A zedoária é uma planta herbácea e rizomatosa, da família dos gengibres, que apresenta folhagem e florescimento ornamentais, além de propriedades medicinais amplamente reconhecidas. Os rizomas são engrossados, aromáticos e crescem paralelos ao solo. As folhas surgem em tufos, apresentam bainhas envolventes e são sustentadas por longos e fortes pecíolos que saem diretamente dos rizomas subterrâneos. Elas são grandes, ovaladas a elípticas, com nervuras secundárias paralelas e bem marcadas, e uma nervura central colorida, em tons de vinho, marrom ou vermelho. No inverno elas amarelecem e caem. As inflorescências são eretas, mais curtas que a folhagem e em espigas cilíndricas, com brácteas coloridas em um interessante degradeé, do verde até o roxo, de baixo para cima respectivamente. As flores surgem entre as brácteas, e são amarelas e tubulares. A floração ocorre na primavera e verão. Os frutos são do tipo cápsula, ovóides e com casca lisa, contendo sementes elípticas, com arilo branco.

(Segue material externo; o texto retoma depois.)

Definition tick (s : string) : string := "`" +:+ s +:+ "`".

Definition audit_line (label : string) (a : AuditSummary) : string :=
  "- " +:+ label +:+ " audit: "
  +:+ tick ((if audit_passed a then "passed" else "failed") +:+ "; " +:+ str_of_int (audit_findings a) +:+ " findings").

Definition tests_line (t : ParsedTestCounts) : string :=
  "- Tests: " +:+ tick (str_of_int (tc_passed t) +:+ " passed, " +:+ str_of_int (tc_failed t) +:+ " failed, "
    +:+ str_of_int (tc_skipped t) +:+ " skipped, " +:+ str_of_int (tc_errors t) +:+ " errors").

Definition comment_lines (marker : string) (i : RequestIdentity) (e : ExecutionEvidence)
    (decision decision_reason : string) : list string :=
  let results := parsed_results e in
  let audits := omap pr_audit results in
  [marker;
   "## Switchboard validation";
   "";
   "- Switchboard comment schema: `1`";
   "- Repository / PR: " +:+ tick (ri_repository_full_name i) +:+ " "
     +:+ tick ("#" +:+ str_of_int (ri_pull_request_number i));
   "- Exact tested SHA: " +:+ tick (ri_head_sha i);
   "- Manifest: " +:+ tick (ri_manifest_name i +:+ "@" +:+ ri_manifest_version i) +:+ " ("
     +:+ tick (ri_manifest_digest i) +:+ ")";
   "- Terminal status: " +:+ tick (ev_terminal_status e);
   "- Terminal reason: " +:+ tick (shown_reason e);
   "- Execution provenance: `fresh`";
   "- Evidence fingerprint: " +:+ tick (ev_fingerprint e);
   "- Head decision: " +:+ tick decision +:+ " (" +:+ tick (safe_reason decision_reason) +:+ ")"]
  ++ match head (omap pr_tests results) with Some t => [tests_line t] | None => [] end
  ++ match head (omap pr_coverage results) with
     | Some c => ["- Measured coverage: " +:+ tick (format_2f (fl_value (cov_measured_percent c)) +:+ "%")]
     | None => [] end
  ++ match first_audit audits AUDIT_SECURITY with Some a => [audit_line "Security" a] | None => [] end
  ++ match first_audit audits AUDIT_DEPENDENCY with Some a => [audit_line "Dependency" a] | None => [] end
  ++ [""; "Full logs and artifact bytes remain local to the trusted worker."].
Lemma wp_settle l0 l v :
  l0 `prefix_of` l -> J l -> no_finalize l -> v_published_at v = None ->
  wp (finalize_claim env out request token v) l (concluded l0).
Proof.
  intros Hp Hj Hf Hv. eapply wp_mono; [apply wp_finalize_claim; [done..|by apply unpublished_allowed]|].
  cbv beta. intros r l' [Hp' Hs]. split; [by etrans|done].
Qed.

Lemma wp_write l evidence decision reason actor :
  reading l ->
  (forall body, render_managed_comment i evidence decision reason = Some body -> composed l actor body) ->
  wp (write_comment out request evidence decision reason actor token) l
    (fun r l' => J l' /\ no_finalize l' /\ l `prefix_of` l' /\
       match r with Ok (inr c) => exists body, wrote actor body l' c | _ => True end).
Proof.
  intros (Hj & Hf & Hc) Hbody. unfold write_comment. step. step. step; [|by step].
  step. eapply wp_mono; [by apply wp_upsert; [..|apply Hbody]|]. intros r l' [[Hj' Hp Hf'] Hw].
  destruct r as [c|[k r| | | |]]; try step; split_and!; eauto.
Qed.

Lemma wp_publish_resolved l0 l run evidence actor pr :
  l0 `prefix_of` l -> reading l -> EvActor (Ok actor) ∈ l -> same_actor_identity i actor = true ->
  read_evidence l (run, evidence) -> EvPullRequest repository (ri_pull_request_number i) (Ok pr) ∈ l ->
  wp (publish_resolved env out request token (run_id run) evidence actor pr) l (concluded l0).
Proof.
  intros Hp0 Hl Ha Hsame (He & Hterm & Horder) Hpr. unfold publish_resolved. step. step.
  step; [by apply wp_settle; [|apply Hl..|]|]. apply negb_false_iff in H.
  destruct (head_decision (gr_identity request) pr) as [decision reason] eqn:Hd. step.
  eapply wp_mono.
  { apply (wp_write l evidence decision reason actor Hl). intros body Hb. constructor; [done|done|].
    exists run, evidence, pr. unfold i. rewrite Hd. auto 10. }
  cbv beta. intros r l' (Hj & Hf & Hp & Hw). assert (l0 `prefix_of` l') as Hp' by by etrans.
  destruct r as [[[r|]|c]|e]; [by apply wp_settle..| |by apply concluded_early].
  destruct Hw as (body & Hown & Hcomp & l1 & Hl1). step. step.
  eapply wp_mono; [apply wp_finalize_claim; [done..|]|cbv beta; intros r l2 [Hp2 Hs]; split; [by etrans|done]].
  split; [done|]. split; [done|]. split; [done|]. intros _. exists actor, pr, c, body, l1.
  split; [done|]. split; [destruct Hp as [k ->]; set_solver|]. split_and!; [done..|]. cbn.
  rewrite <-head_decision_current. unfold i. by rewrite Hd.
Qed.

Lemma actor_accepted actor : actor_identity_failure_reason i actor = None -> same_actor_identity i actor = true.
Proof.
  unfold actor_identity_failure_reason. destruct (ri_github_actor_id i), (ri_github_actor_node_id i); try done.
  by destruct (same_actor_identity i actor).
Qed.

Lemma wp_publish_claimed l : reading l -> wp (publish_claimed env out request token) l (concluded l).
Proof.
  intros Hl. unfold publish_claimed. step. eapply wp_mono; [by apply wp_terminal_evidence|].
  cbv beta. intros [[run evidence]|e] l1 (Hl1 & Hp1 & He); [|by apply concluded_early; [|split; apply Hl1]].
  step. eapply wp_mono; [by apply wp_attempt|]. cbv beta.
  intros [[reason|actor]|e] l2 (Hl2 & Hp2 & Ha); assert (l `prefix_of` l2) as Hp02 by (by etrans);
    [by apply wp_settle; [|apply Hl2..|]| |by apply concluded_early; [|split; apply Hl2]].
  destruct (actor_identity_failure_reason _ actor) as [reason|] eqn:Hactor; [by apply wp_settle; [|apply Hl2..|]|].
  step. eapply wp_mono.
  { apply wp_attempt; [|exact Hl2]. intros r. cbn. by rewrite bool_decide_eq_true_2, Z.eqb_refl. }
  cbv beta. intros [[reason|pr]|e] l3 (Hl3 & Hp3 & Hpr); assert (l `prefix_of` l3) as Hp03 by (by etrans);
    [by apply wp_settle; [|apply Hl3..|]| |by apply concluded_early; [|split; apply Hl3]].
  assert (forall x, x ∈ l1 -> x ∈ l3) as H13 by (destruct Hp2 as [k ->], Hp3 as [k' ->]; set_solver).
  apply wp_publish_resolved; [done|done|destruct Hp3 as [k ->]; set_solver|by apply actor_accepted| |done].
  destruct He as [He Ht]. split; [by apply H13|done].
Qed.
End publication.

(** C28. Every event of a publication is allowed where it happens, whatever GitHub answers,
    whatever other processes do and wherever the task is cancelled: it reads and writes
    only in the repository of the request; a comment is created (on the pull request of
    the request) or updated only right after the publication renewed its claim, for the
    actor that requested the validation and a pull request resolved with the identity of
    the requested one, with the rendering of the evidence of a terminal run of its work order; it updates
    only a comment it has just read, which is on that pull request and which it owns,
    creates at most one and only after a complete listing of the pull request without an
    owned comment; it records a publication only right after the write it records, as
    current exactly when the resolved head is the tested commit; and nothing follows the
    finalization of its claim. *)
Theorem publication_justified env out request token s r s' :
  gs_log s = [] -> publish_claimed env out request token s = (r, s') ->
  forall l1 e l2, gs_log s' = l1 ++ e :: l2 -> allowed request token l1 e /\ no_finalize l1.
Proof.
  intros Hs Hrun l1 e l2 Hlog.
  assert (reading request token []) as Hempty by (split_and!; constructor).
  destruct (wp_publish_claimed env out request token [] Hempty s r s' Hs Hrun) as [_ Hend].
  split; [eapply justified_at, Hlog; by destruct Hend as [[Hj _]|[Hj _]]|].
  destruct Hend as [Hsettled|(_ & Hf & _)]; [by eapply settled_before|].
  rewrite Hlog in Hf. by apply Forall_app in Hf as [Hf _].
Qed.

(** How a call of [publish] may end: the request is unknown, or the call was cancelled
    before it did anything; another publication holds the claim, and this one did nothing;
    this one took the claim and gave it up as its last act: the row of the request does
    not carry its token any more; the request disappeared right after it was claimed; or
    the task was cancelled. *)
Inductive publish_outcome (id : Z) (r : Result GhError GitHubRequestStatus) : list GhEvent -> Prop :=
| publish_unknown :
    r = Err (AdapterError RequestNotFound "github_request_not_found") \/ r = Err Cancelled ->
    publish_outcome id r []
| publish_busy token now : publish_outcome id r [EvAcquire id token now false]
| publish_vanished token now :
    r = Err (AdapterError RequestNotFound "github_request_not_found") ->
    publish_outcome id r [EvAcquire id token now true]
| publish_released token now l v ok :
    publish_outcome id r (EvAcquire id token now true :: l ++ [EvFinalize id token v ok false])
| publish_cancelled token now l :
    r = Err Cancelled -> publish_outcome id r (EvAcquire id token now true :: l).

Lemma settled_released r request token id now l :
  settled request token l -> gr_id request = id -> [EvAcquire id token now true] `prefix_of` l ->
  publish_outcome id r l.
Proof.
  intros (_ & l0 & v & ok & ->) -> [k Hk]. destruct l0 as [|e l0]; [by destruct k|].
  injection Hk as -> Hk. cbn. constructor.
Qed.

(** C30. A publication does not keep its claim: once [publish] has taken the claim on a
    request, its last effect is to finalize that claim, after which the row of the request
    does not carry the token, on success and on every error, unless the task is cancelled
    (an [asyncio.CancelledError] passes the handlers, and the claim is left to expire) or
    the request disappears right after it was claimed; a [publish] that does not get the
    claim calls nothing and writes nothing. *)
Theorem publish_releases env out request_id s r s' :
  gs_log s = [] -> publish env out request_id s = (r, s') -> publish_outcome request_id r (gs_log s').
Proof.
  intros Hs Hrun. revert s r s' Hs Hrun.
  fold (wp (publish env out request_id) [] (publish_outcome request_id)).
  unfold publish. step. apply wp_get_request. intros [found|e] Hfound; [|constructor; naive_solver].
  rewrite Hfound. step. step. step. step. step. apply wp_statement; [by constructor; right|].
  intros t. generalize (acquire_publication_claim request_id token now (now + PUBLICATION_CLAIM_TTL) t).1 as ok.
  intros ok. cbv beta iota zeta. split; [|destruct ok; by constructor]. step.
  apply wp_get_request. intros [request|e] Hid; [|destruct ok; [destruct Hid as [->| ->]|]; by constructor].
  destruct ok; cbn [negb]; [|apply silent_status; intros; constructor].
  step. eapply wp_mono; [apply wp_publish_claimed|].
  { split_and!; [apply (justified_snoc _ []); [constructor|done]|by repeat constructor|].
    apply Forall_singleton. by intros []. }
  cbv beta. intros r l [Hp Hend]. destruct r as [rs|e].
  - destruct Hend as [Hs|(_ & _ & e & [=])]. by eapply settled_released.
  - destruct Hp as [k ->].
    destruct e; try (by apply publish_cancelled);
      step; apply wp_finalize; try (by apply publish_cancelled); intros ok; cbv zeta;
      (split; [step|]); rewrite <-app_assoc; apply (publish_released _ _ _ _ k).
Qed.
(** A write, sent once *)
Definition write_json (method : Method) (route body : string) (ambiguous_write : bool) : HTTP Json :=
  '(v, _) ← request_json_with_headers {| sent_method := method; sent_route := route; sent_body := Some body |}
              false ambiguous_write "github_transport_failed";
  mret v.

(** [_repository_route]: the path, the owner and the name *)
Definition repository_route (repository : string) : Decoded string :=
  match validate_repository_full_name repository with
  | Err _ => Err transport_failed
  | Ok _ =>
      match split_on (chr 47) (to_chars repository) with
      | owner :: rest => Ok ("repos/" +:+ of_chars (quote owner) +:+ "/"
                             +:+ of_chars (quote (to_chars (join "/" (map of_chars rest)))))
      | [] => Err transport_failed
      end
  end.

Definition number_ok (number : Z) : bool := (1 <=? number) && (number <=? MAX_SAFE_PULL_REQUEST_NUMBER).
Definition id_ok (id : Z) : bool := (1 <=? id) && (id <=? MAX_SAFE_GITHUB_ID).

(** [_comment_collection_route] *)
Definition comment_collection_route (repository : string) (number : Z) : Decoded string :=
  path ← repository_route repository;
  _ ← reject_if (negb (number_ok number)) transport_failed;
  Ok (path +:+ "/issues/" +:+ str_of_int number +:+ "/comments").

Definition comment_route (repository : string) (id : Z) : Decoded string :=
  path ← repository_route repository;
  Ok (path +:+ "/issues/comments/" +:+ str_of_int id).

Definition resolve_pull_request (repository : string) (number : Z) (require_head : bool) : HTTP ResolvedPullRequest :=
  path ← lift_result (repository_route repository);
  _ ← ensure (number_ok number) transport_failed;
  '(payload, _) ← read_json path "github_repository_not_found";
  identity ← lift_result (decode_repository payload);
  '(payload, _) ← read_json (path +:+ "/pulls/" +:+ str_of_int number) "github_pr_not_found";
  lift_result (decode_pull_request payload identity number require_head).

Definition page_route (collection_route : string) (page : Z) : string :=
  collection_route +:+ "?per_page=" +:+ str_of_int MAX_GITHUB_COLLECTION_ITEMS +:+ "&page=" +:+ str_of_int page.

Definition read_page (collection_route : string) (page : Z) : HTTP (list GitHubComment * list (string * string)) :=
  '(payload, headers) ← read_json (page_route collection_route page) "github_pr_not_found";
  comments ← lift_result (decode_comment_page bracketed_ok t payload);
  mret (comments, headers).

Definition list_comments (repository : string) (number : Z) : HTTP GitHubCommentListing :=
  route ← lift_result (comment_collection_route repository number);
  '(first_page, headers) ← read_page route 1;
  last_page ← lift_result (last_comment_page bracketed_ok t (header "link" headers) route);
  if last_page =? 1 then mret {| listing_comments := first_page; listing_complete := true |}
  else
    '(newest_page, _) ← read_page route last_page;
    if last_page =? MAX_GITHUB_COMMENT_PAGES
    then mret {| listing_comments := newest_page ++ first_page; listing_complete := true |}
    else
      '(preceding_page, _) ← read_page route (last_page - 1);
      mret {| listing_comments := newest_page ++ preceding_page; listing_complete := false |}.

Definition resolve_authenticated_actor : HTTP GitHubActorIdentity :=
  handle ('(payload, _) ← read_json "user" "github_transport_failed"; lift_result (decode_actor payload))
    (fun e => match e with
              | AdapterError RateLimited _ => None
              | AdapterError k _ => if is_transport k
                                    then Some (raise (AdapterError TransportError "github_actor_resolution_failed"))
                                    else None
              | _ => None
              end).

Definition get_comment (repository : string) (id : Z) : HTTP GitHubComment :=
  _ ← ensure (id_ok id) transport_failed;
  route ← lift_result (comment_route repository id);
  '(payload, _) ← read_json route "github_comment_not_found";
  comment ← lift_result (decode_comment bracketed_ok t payload);
  _ ← ensure (comment_id comment =? id) transport_failed;
  mret comment.

(** [_validate_managed_body] *)
Definition managed_body_ok (body : string) : bool :=
  negb (bool_decide (body = "")) && (str_length body <=? MAX_MANAGED_COMMENT_BYTES)
  && negb (existsb (is_chr 0) (to_chars body)).

Definition create_comment (repository : string) (number : Z) (body : string) : HTTP GitHubComment :=
  _ ← ensure (managed_body_ok body) (AdapterError TransportError "github_publication_failed");
  route ← lift_result (comment_collection_route repository number);
  payload ← write_json POST route body true;
  lift_result (decode_comment bracketed_ok t payload).

Definition update_comment (repository : string) (id : Z) (body : string) : HTTP GitHubComment :=
  _ ← ensure (managed_body_ok body) (AdapterError TransportError "github_publication_failed");
  _ ← ensure (id_ok id) transport_failed;
  route ← lift_result (comment_route repository id);
  payload ← write_json PATCH route body false;
  comment ← lift_result (decode_comment bracketed_ok t payload);
  _ ← ensure (comment_id comment =? id) transport_failed;
  mret comment.
End operations.
End GitHubTransport.
Definition CATALOG_BLOCKER_LABELS : list (string * string) :=
  [ ("ready", "No current blocker"); ("no_registered_workers", "No registered workers");
    ("repository_unavailable", "No registered worker advertises this repository");
    ("manifest_capability_mismatch", "No worker satisfies the reviewed runtime requirements");
    ("profile_missing", "Routing profile is missing"); ("profile_invalid", "Routing profile is invalid");
    ("profile_disabled", "Routing profile is disabled"); ("stale_worker", "Registered workers are stale");
    ("capacity_constrained", "Compatible workers are at capacity");
    ("worker_unavailable", "Compatible workers are unavailable");
    ("maximum_cost_exceeded", "Routing cost ceiling excludes compatible workers");
    ("insufficient_quota", "Routing quota is insufficient");
    ("preferred_executor_unavailable", "Preferred worker is unavailable") ].

Record CatalogReadinessEntryOut := {
  ce_repository : string;
  ce_display_name : string;
  ce_default_name : string;
  ce_default_version : string;
  ce_digest_prefix : string;
  ce_runtime_requirements : list (string * string);
  ce_ready_count : Z;
  ce_blocker_code : string;
  ce_blocker_label : string;
  ce_latest_result : option CatalogLatestResult;
  ce_source_status : string;
  ce_source_caveat : string;
  ce_exclusions : list string;
}.

(** [^(?:>=|=)\d+(?:\.\d+){1,2}$] *)
Definition runtime_pattern (s : string) : bool :=
  match to_chars s with
  | c :: c' :: l => ((ord c =? 62) && (ord c' =? 61) && RUNTIME_VERSION_PATTERN (of_chars l))
                    || ((ord c =? 61) && RUNTIME_VERSION_PATTERN (of_chars (c' :: l)))
  | _ => false
  end.

Definition latest_result_check (r : CatalogLatestResult) : bool :=
  bool_decide (lr_reuse_decision r ∈ ["fresh"; "reused"])
  && opt_all (int_between 0 86400) (lr_duration_seconds r)
  && int_between 0 128 (lr_step_count r) && int_between 0 128 (lr_avoided_work_count r).

(** [^[a-z0-9][a-z0-9-]*$] *)
Definition slug_pattern (s : string) : bool :=
  match to_chars s with c :: l => slug_char c && negb (ord c =? 45) && forallb slug_char l | [] => false end.

(** The part of an entry that the catalog fixes, and the part that varies *)
Definition entry_fixed_check (e : CatalogReadinessEntryOut) : bool :=
  len_between 3 201 (ce_repository e) && len_between 1 120 (ce_display_name e)
  && len_between 1 128 (ce_default_name e) && slug_pattern (ce_default_name e)
  && len_between 1 64 (ce_default_version e)
  && len_between 8 16 (ce_digest_prefix e) && all_chars is_hex_lower (ce_digest_prefix e)
  && forallb (fun r => bool_decide (r.1 ∈ ["python"; "node"; "pnpm"]) && len_between 4 32 r.2 && runtime_pattern r.2)
       (ce_runtime_requirements e)
  && (Z.of_nat (length (ce_runtime_requirements e)) <=? 3)
  && bool_decide (ce_source_status e = "requires_exact_source") && len_between 1 255 (ce_source_caveat e)
  && (Z.of_nat (length (ce_exclusions e)) <=? 16)
  && is_ok (validate_no_absolute_local_path (ce_repository e))
  && is_ok (validate_no_absolute_local_path (ce_display_name e))
  && forallb (fun x => is_ok (validate_no_absolute_local_path x)) (ce_exclusions e).

Definition entry_varying_check (e : CatalogReadinessEntryOut) : bool :=
  int_between 0 100 (ce_ready_count e)
  && bool_decide (ce_blocker_code e ∈ map fst CATALOG_BLOCKER_LABELS) && len_between 1 160 (ce_blocker_label e)
  && opt_all latest_result_check (ce_latest_result e).

Definition entry_check (e : CatalogReadinessEntryOut) : bool := entry_fixed_check e && entry_varying_check e.

Definition entry_fields (a : CatalogReadinessAssessment) (label : string) : CatalogReadinessEntryOut :=
  {| ce_repository := cra_repository_full_name a; ce_display_name := cra_display_name a;
     ce_default_name := cra_manifest_name a; ce_default_version := cra_manifest_version a;
     ce_digest_prefix := of_chars (take 12 (to_chars (cra_manifest_digest a)));
     ce_runtime_requirements := cra_runtime_requirements a; ce_ready_count := cra_ready_count a;
     ce_blocker_code := cra_primary_blocker_code a; ce_blocker_label := label;
     ce_latest_result := cra_latest_result a; ce_source_status := "requires_exact_source";
     ce_source_caveat := CATALOG_SOURCE_AVAILABILITY_CAVEAT; ce_exclusions := cra_exclusions a |}.

Definition entry_out (a : CatalogReadinessAssessment) : Result RouteError CatalogReadinessEntryOut :=
  match obj_get (cra_primary_blocker_code a) CATALOG_BLOCKER_LABELS with
  | None => Err (Answered 500 "catalog_readiness_invalid")
  | Some label =>
      if entry_check (entry_fields a label) then Ok (entry_fields a label) else Err (EscapedValue "validation_error")
  end.

Definition get_catalog_readiness (env : Env) (profiles : list WorkloadProfile) : route (list CatalogReadinessEntryOut) :=
  assessments ← calling (fun e => match e with
                                  | CatalogReadinessLimitError code => Answered 503 code
                                  | _ => EscapedExec e
                                  end) (assess_catalog_readiness env profiles);
  entries ← lift_result (map_result entry_out assessments);
  respond (validated (fun entries => int_between 4 4 (Z.of_nat (length entries))) entries).

(** ** Readiness of one repository *)

(** [_repository_readiness_reason] *)
Definition readiness_precedence : list (string * string) :=
  [ ("preferred_executor_mismatch", "preferred_executor_mismatch");
    ("worker_repository_unavailable", "repository_unavailable"); ("routing_profile_missing", "profile_missing");
    ("routing_profile_invalid", "profile_invalid"); ("routing_profile_disabled", "profile_disabled");
    ("worker_heartbeat_stale", "stale"); ("worker_checkout_poll_stale", "stale");
    ("worker_not_available", "worker_unavailable"); ("worker_concurrency_limit", "capacity_constrained");
    ("routing_cost_ceiling_exceeded", "maximum_cost_exceeded"); ("routing_quota_insufficient", "insufficient_quota") ].

Definition repository_readiness_reason (e : RoutingEligibility) : string :=
  match el_candidate e with
  | Some _ => "ready"
  | None =>
      match filter (fun p => p.1 ∈ el_reasons e) readiness_precedence with
      | (_, public) :: _ => public
      | [] => "manifest_capability_mismatch"
      end
  end.

(** [_repository_activity_state] *)
Definition repository_activity_state (e : RoutingEligibility) : ActivityState :=
  let given reason := bool_decide (reason ∈ el_reasons e) in
  if given "worker_not_available" then Unavailable
  else if given "worker_heartbeat_stale" || given "worker_checkout_poll_stale" then Stale
  else if given "worker_concurrency_limit" then CapacityConstrained
  else Active.

Record RepositoryWorkerReadinessOut := {
  wr_worker_id : string;
  wr_display_name : string;
  wr_advertises_repository : bool;
  wr_activity_state : ActivityState;
  wr_routing_profile_enabled : bool;
  wr_estimated_comparison_units : option Z;
  wr_quota_remaining_units : option Z;
  wr_quota_capacity_units : option Z;
  wr_active_run_count : Z;
  wr_max_concurrency : Z;
  wr_readiness_reason : string;
  wr_ready : bool;
  wr_selected : bool;
}.

Definition worker_readiness_check (w : RepositoryWorkerReadinessOut) : bool :=
  len_between 1 128 (wr_worker_id w) && len_between 1 255 (wr_display_name w)
  && opt_all (fun n => 0 <=? n) (wr_estimated_comparison_units w)
  && opt_all (fun n => 0 <=? n) (wr_quota_remaining_units w)
  && opt_all (fun n => 0 <=? n) (wr_quota_capacity_units w)
  && (0 <=? wr_active_run_count w) && (1 <=? wr_max_concurrency w)
  && bool_decide (wr_readiness_reason w ∈ "ready" :: "manifest_capability_mismatch" :: map snd readiness_precedence).

Definition worker_readiness (repository_full_name : string) (selected : option RoutingCandidate)
    (e : RoutingEligibility) : Result string RepositoryWorkerReadinessOut :=
  let worker := el_worker e in
  let profile := el_profile e in
  validated worker_readiness_check
    {| wr_worker_id := w_worker_id worker; wr_display_name := wi_display_name (w_info worker);
       wr_advertises_repository :=
         bool_decide (repository_full_name ∈ wi_repository_full_names (w_info worker));
       wr_activity_state := repository_activity_state e;
       wr_routing_profile_enabled := match profile with Some p => rp_enabled p | None => false end;
       wr_estimated_comparison_units := rp_estimated_cost_units_per_run <$> profile;
       wr_quota_remaining_units := rp_quota_remaining_units <$> profile;
       wr_quota_capacity_units := rp_quota_capacity_units <$> profile;
       wr_active_run_count := w_active_run_count worker; wr_max_concurrency := w_max_concurrency worker;
       wr_readiness_reason := repository_readiness_reason e; wr_ready := isSome (el_candidate e);
       wr_selected := match selected with
                      | Some c => bool_decide (w_worker_id (cnd_worker c) = w_worker_id worker)
                      | None => false
                      end |}.

(** The query parameters, within the bounds that the route declares for them *)
Record ReadinessQuery := {
  rdq_manifest_name : option string;
  rdq_manifest_version : option string;
  rdq_routing_policy : RoutingPolicy;
  rdq_maximum_cost_units : option Z;
  rdq_required_quota_units : Z;
  rdq_preferred_executor : option string;
}.

Definition readiness_query_check (q : ReadinessQuery) : bool :=
  opt_all (len_between 1 128) (rdq_manifest_name q) && opt_all (len_between 1 64) (rdq_manifest_version q)
  && opt_all (int_between 0 MAX_ROUTING_INTEGER) (rdq_maximum_cost_units q)
  && int_between 0 MAX_ROUTING_INTEGER (rdq_required_quota_units q)
  && opt_all (len_between 1 128) (rdq_preferred_executor q).

Record TrustedRepositoryReadinessOut := {
  rro_repository_full_name : string;
  rro_manifest_name : string;
  rro_manifest_version : string;
  rro_query : ReadinessQuery;
  rro_selected_worker_id : option string;
  rro_eligible_worker_count : Z;
  rro_ready_worker_count : Z;
  rro_workers : list RepositoryWorkerReadinessOut;
}.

No paisagismo a zedoária acrescenta sempre um efeito tropical, seja em plantios isolados, maciços ou bordaduras. Com suas folhas amplas, brilhantes e verdes e as flores contrastantes, ela é uma excelente opção para compor o estilo em locais de clima tropical de altitude, subtropical ou temperado, onde muitas plantas tropicais não resiste ao frio invernal. Suas inflorescências são além de lindas, muito duráveis mesmo após o corte, de forma que podem ser aproveitadas em arranjos florais e buquês. Também pode ser plantada em vasos e jardineiras.
Os rizomas da zedoária são comestíveis, com características condimentares e medicinais. Eles apresentam sabor amargo, pungente, e aroma que lembra a cânfora e o alecrim. São utilizados principalmente na rica culinária indiana, aromatizando e colorindo diversos pratos e bebidas, do mesmo modo que o gengibre-comum. Seus extratos e óleo essencial também podem ser utilizados na indústria de perfumes, cosméticos, produtos de higiene e limpeza.
Deve ser cultivada sob meia sombra ou luz difusa, em solo fértil, enriquecido com matéria orgânica e irrigado frequentemente. Não tolera estiagem. Por perder as folhas no inverno, resiste à geadas. Aprecia canteiros mantidos úmidos, sem encharcamento, e com boa cobertura morta, como casca de pinus ou folhas secas por exemplo. Para fins medicinais, a colheita dos rizomas deve ser efetuada após a floração e queda das folhas, momento em que a planta entra no seu período de dormência e apresenta coloração azulada nos rizomas. Multiplica-se facilmente por divisão dos rizomas ou touceiras, operação que deve ser realizada no inverno, antes da brotação.